Rémi, élève qui était en chimiothérapie à cause d’une rechute de la tumeur au cerveau dont il avait déjà été opéré à plusieurs reprises, était suivi d’un nombre d’adultes impressionnant. Nombreuses absences et une grande fatigue scandaient sa scolarité. Cependant, le temps de sa présence au collège, Rémi était plutôt en forme et commençait à manifester quelques comportements agressifs et des passages à l’acte difficilement abordables avec lui. Dès que j’ai avancé cette question en réunion d’équipe, une foule de professionnels s’est mise à parler pour justifier son comportement et expliquer ses causes : médicales, psychologiques, familiales, sociales, scolaires …


« La seule façon qu’il trouvait d’exister était son agressivité qui pourrait être interprétée comme un cri désespéré, manifestant son désir de vivre en tant qu’être parlant, au-delà des discours des experts, le figeant à la place de patient. »

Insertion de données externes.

(** * MungieBot: the pre-buffered streaming playback core of [index.js]

    A shallow embedding of the two pieces of [src/index.js] that carry the
    bot's logic:

    - [createBufferedStream]: the promise that gates playback on the number
      of bytes the transcoder has produced (module [Pipeline]);
    - the per-guild queue kept in the [queues] map, [playSong], the [Idle]
      and [error] listeners it registers on the audio player, and the
      [interactionCreate] handler (module [Bot]);
    - the same handler cut at its [await]s, so that the handlers of several
      requests can be under way at once (module [Overlap]).

    JavaScript runs each callback to completion on one thread, so every
    callback is a function from state to state; what the outside world does
    (bytes arriving, timers firing, yt-search answers, player events) is an
    explicit input. *)

From Stdlib Require Import ZArith Lia Bool String Ascii.
From stdpp Require Import base option list gmap strings.

(** ** The buffering promise of [createBufferedStream] *)

Module Pipeline.

(** The two child processes: [ytdlp] (downloader) and [ffmpeg] (transcoder). *)
Inductive Which := Downloader | Transcoder.

#[global] Instance Which_eq_dec : EqDecision Which.
Proof. solve_decision. Defined.

(** A chunk of transcoder output. The code reads [chunk.length] and hands
    the chunk on to [passThrough] unopened, so a chunk is represented by its
    length in bytes. *)
Record Chunk := mkChunk { chunkLength : N }.

(** What can happen while the promise of lines 103-112 is awaited. *)
Inductive PipeEvent :=
| FfmpegData (chunk : Chunk)            (* ffmpeg.stdout 'data' *)
| FfmpegEnd                             (* ffmpeg.stdout 'end' *)
| ProcError (w : Which) (err : string)  (* 'error' on a child process *)
| Tick.                                 (* the 10 ms timer armed by check *)

Inductive Promise :=
| Pending
| Resolved
| Rejected (reason : string).

#[global] Instance Promise_eq_dec : EqDecision Promise.
Proof. solve_decision. Defined.

(** The local variables of one call: [buffered], the [passThrough] stream
    (the chunks written to it and whether [end()] was called), whether a [setTimeout]
    for [check] is outstanding, and the promise. *)
Record Buffering := mkBuffering {
  buffered : Z;
  passThrough : list Chunk;
  ended : bool;
  polling : bool;
  promise : Promise
}.

(** Settling a promise twice has no effect. *)
Definition resolve (p : Promise) : Promise :=
  match p with Pending => Resolved | _ => p end.

Definition reject (err : string) (p : Promise) : Promise :=
  match p with Pending => Rejected err | _ => p end.

(** [const bufferLimit = bufferSizeMB * 1024 * 1024] *)
Definition bufferLimit (bufferSizeMB : Z) : Z := (bufferSizeMB * 1024 * 1024)%Z.

(** [check]: [if (buffered >= bufferLimit) resolve(); else setTimeout(check, 10)] *)
Definition check (limit : Z) (b : Buffering) : Buffering :=
  if (limit <=? buffered b)%Z
  then mkBuffering (buffered b) (passThrough b) (ended b) false (resolve (promise b))
  else mkBuffering (buffered b) (passThrough b) (ended b) true (promise b).

(** State right after the promise executor ran: [buffered = 0] and [check()]
    was called once. *)
Definition start (limit : Z) : Buffering :=
  check limit (mkBuffering 0 [] false false Pending).

Definition on_event (limit : Z) (b : Buffering) (e : PipeEvent) : Buffering :=
  match e with
  | FfmpegData chunk =>
      (* buffered += chunk.length; passThrough.write(chunk) *)
      mkBuffering (buffered b + Z.of_N (chunkLength chunk))
                  (if ended b then passThrough b else passThrough b ++ [chunk])
                  (ended b) (polling b) (promise b)
  | FfmpegEnd =>
      (* passThrough.end() *)
      mkBuffering (buffered b) (passThrough b) true (polling b) (promise b)
  | ProcError Transcoder err =>
      (* ffmpeg.on("error", reject) *)
      mkBuffering (buffered b) (passThrough b) (ended b) (polling b)
                  (reject err (promise b))
  | ProcError Downloader err =>
      (* ytdlp.on("error", reject) *)
      mkBuffering (buffered b) (passThrough b) (ended b) (polling b)
                  (reject err (promise b))
  | Tick => if polling b then check limit b else b
  end.

Definition run_from (limit : Z) (b : Buffering) (tr : list PipeEvent) : Buffering :=
  fold_left (on_event limit) tr b.

Definition run (limit : Z) (tr : list PipeEvent) : Buffering :=
  run_from limit (start limit) tr.

(** What [await] sees when nothing but timer ticks follows the trace [tr]:
    a promise still pending is resolved by the next [check] if the counter
    has reached the limit, and stays pending forever otherwise. *)
Definition settle (limit : Z) (tr : list PipeEvent) : Promise :=
  let b := run limit tr in
  match promise b with
  | Pending => if (limit <=? buffered b)%Z then Resolved else Pending
  | p => p
  end.

Definition is_error (e : PipeEvent) : bool :=
  match e with ProcError _ _ => true | _ => false end.

(** Bytes the transcoder has emitted along a trace. *)
Definition produced (tr : list PipeEvent) : Z :=
  fold_left (fun n e => match e with
                        | FfmpegData chunk => (n + Z.of_N (chunkLength chunk))%Z
                        | _ => n
                        end) tr 0%Z.

Definition no_errors (tr : list PipeEvent) : bool :=
  forallb (fun e => negb (is_error e)) tr.

(** Two properties of the local state that every event preserves: a pending
    promise has its poll timer armed, and a resolved promise was resolved by
    a [check] that saw the counter at or above the limit. *)
Definition armed (b : Buffering) : Prop := promise b = Pending → polling b = true.

Definition resolved_above (limit : Z) (b : Buffering) : Prop :=
  promise b = Resolved → (limit <= buffered b)%Z.

(** A transcoder that emits 1000 bytes and then ends its output. *)
Definition shortStream : list PipeEvent := [FfmpegData (mkChunk 1000); FfmpegEnd].

(** A transcoder that emits 5 MiB in one chunk. *)
Definition fullStream : list PipeEvent := [FfmpegData (mkChunk 5242880)].

(** *** Streams as sequences of chunks *)

Definition is_data (e : PipeEvent) : bool :=
  match e with FfmpegData _ => true | _ => false end.

Definition is_end (e : PipeEvent) : bool :=
  match e with FfmpegEnd => true | _ => false end.

(** The chunks the transcoder emits along a trace, in order. *)
Definition chunksOf (tr : list PipeEvent) : list Chunk :=
  flat_map (fun e => match e with FfmpegData chunk => [chunk] | _ => [] end) tr.

(** The number of bytes in a sequence of chunks. *)
Definition bytes (l : list Chunk) : Z :=
  fold_right (fun chunk n => (Z.of_N (chunkLength chunk) + n)%Z) 0%Z l.

(** A readable stream emits no ['data'] after its ['end']. *)
Fixpoint wellFormed (tr : list PipeEvent) : bool :=
  match tr with
  | [] => true
  | FfmpegEnd :: tr' => forallb (fun e => negb (is_data e)) tr'
  | _ :: tr' => wellFormed tr'
  end.

(** Every process has failed to start and nothing else happens. *)
Definition bothFail : list PipeEvent :=
  [ProcError Downloader "spawn yt-dlp ENOENT"; ProcError Transcoder "spawn ffmpeg ENOENT"].

(** *** The errors of a process that cannot be started *)




End Pipeline.

(** ** The playback queue: [queues], [playSong] and the command handler *)

Module Bot.
Import Pipeline.

(** [{ ytdlp, ffmpeg }]: the two child-process handles, named by the order in
    which [spawn] created them. *)
Record Proc := mkProc { ytdlp : nat; ffmpeg : nat }.

(** The value [createBufferedStream] returns: [{ proc, stream }]. The
    [PassThrough] object is represented by a token that identifies it. *)
Record Audio := mkAudio { proc : Proc; stream : nat }.

(** A queue entry [{ title, url, buffer }]; [buffer] is unset until a
    pipeline handle is attached. *)
Record Song := mkSong { title : string; url : string; buffer : option Audio }.

(** The audio player: the stream of the resource last handed to
    [player.play] (line 141 makes a new resource object at every call; what
    is recorded is the stream it reads), and how many [once] listeners are
    registered for [AudioPlayerStatus.Idle] and for ["error"]. All listeners
    of one kind on one player are the same closure (lines 145-150, resp.
    152-158), so a count describes them. *)
Record Player := mkPlayer { resource : option nat; idleOnce : nat; errorOnce : nat }.

(** A value of the [queues] map: [{ connection, player, songs, playProcess }]. *)
Record Server := mkServer {
  connection : nat;
  player : Player;
  songs : list Song;
  playProcess : option Proc
}.

(** The program state: the module-level [queues] map and the resources the
    program holds. [running] is the set of child processes that were spawned
    and on which the program has not called [kill]; [connections] the voice
    connections joined and not destroyed; [immediates] the guild ids of the
    pending [setImmediate(() => playSong(guildId))] callbacks, oldest first. *)
Record State := mkState {
  queues : gmap string Server;
  running : gset nat;
  nextPid : nat;
  connections : gset nat;
  nextConn : nat;
  immediates : list string
}.

Definition init : State := mkState ∅ ∅ 0 ∅ 0 [].

(** *** The outside world *)

Record Video := mkVideo { vtitle : string; vurl : string }.

(** An answer of [ytSearch]: it throws, or yields [info]; an [info] without
    [videos] behaves like one with an empty list under the [?.] chains of
    lines 187 and 191. *)
Inductive SearchOutcome :=
| SearchThrew (err : string)
| SearchInfo (videos : list Video).

(** [ytSearch] and, for each URL, what the yt-dlp/ffmpeg pair spawned on it
    does while its buffering promise is awaited. *)
Record World := mkWorld {
  ytSearch : string → SearchOutcome;
  transcoding : string → list PipeEvent
}.

(** How an [await] ends. *)
Inductive Await (A : Type) :=
| Returned (a : A)
| Threw (err : string)
| Hung.
Arguments Returned {A} a.
Arguments Threw {A} err.
Arguments Hung {A}.

(** *** State updates *)

Definition set_queues (q : gmap string Server) (st : State) : State :=
  mkState q (running st) (nextPid st) (connections st) (nextConn st) (immediates st).

Definition set_songs (l : list Song) (server : Server) : Server :=
  mkServer (connection server) (player server) l (playProcess server).

(** [spawn]: a new child process. *)
Definition spawn (st : State) : State * nat :=
  (mkState (queues st) ({[nextPid st]} ∪ running st) (S (nextPid st))
           (connections st) (nextConn st) (immediates st),
   nextPid st).

(** [p.kill()] *)
Definition kill (p : nat) (st : State) : State :=
  mkState (queues st) (running st ∖ {[p]}) (nextPid st)
          (connections st) (nextConn st) (immediates st).

(** [connection.destroy()] *)
Definition destroy (c : nat) (st : State) : State :=
  mkState (queues st) (running st) (nextPid st)
          (connections st ∖ {[c]}) (nextConn st) (immediates st).

(** [setImmediate(() => playSong(guildId))] *)
Definition setImmediate (guildId : string) (st : State) : State :=
  mkState (queues st) (running st) (nextPid st)
          (connections st) (nextConn st) (immediates st ++ [guildId]).

(** *** [createBufferedStream] (lines 68-117) *)

Definition createBufferedStream (w : World) (url : string) (bufferSizeMB : Z)
    (st : State) : State * Await Audio :=
  let '(st1, yt) := spawn st in
  let '(st2, ff) := spawn st1 in
  match settle (bufferLimit bufferSizeMB) (transcoding w url) with
  | Resolved => (st2, Returned (mkAudio (mkProc yt ff) yt))
  | Rejected err => (st2, Threw err)
  | Pending => (st2, Hung)
  end.

(** *** [playSong] (lines 120-159) *)

(** Lines 141-158 once [audio] is known: the head song keeps the handle,
    the player gets the resource, [playProcess] is bound and one listener of
    each kind is added. *)
Definition startPlayback (guildId : string) (server : Server) (song : Song)
    (rest : list Song) (audio : Audio) (st : State) : State :=
  let song' := mkSong (title song) (url song) (Some audio) in
  let player' := mkPlayer (Some (stream audio))
                          (S (idleOnce (player server)))
                          (S (errorOnce (player server))) in
  set_queues (<[guildId := mkServer (connection server) player'
                                    (song' :: rest) (Some (proc audio))]> (queues st)) st.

Au point qu’il est devenu inévitable de faire taire tout ce petit monde des professionnels qui parlait à sa place. Car en parlant tous à sa place, nous ne lui donnions aucune possibilité d’exister en tant que sujet, en dehors de sa maladie. L’angoisse de mort était très présente dans l’équipe de suivi de ce jeune et les équipes, très bienveillantes, ont suffoqué le sujet. La seule façon qu’il trouvait d’exister était son agressivité qui pourrait être interprétée comme un cri désespéré, manifestant son désir de vivre en tant qu’être parlant, au-delà des discours des experts, le figeant à la place de patient. L’orientation que j’ai prise avec ce jeune semblait simple mais elle signifiait un vrai tournant de perspective : le tenir responsable de ses actes. C’était un axe de travail qui a ouvert la voie vers une parole singulière, lui donnant ainsi le droit d’exister. Ramener le symptôme au dire a libéré le sujet dans son acte.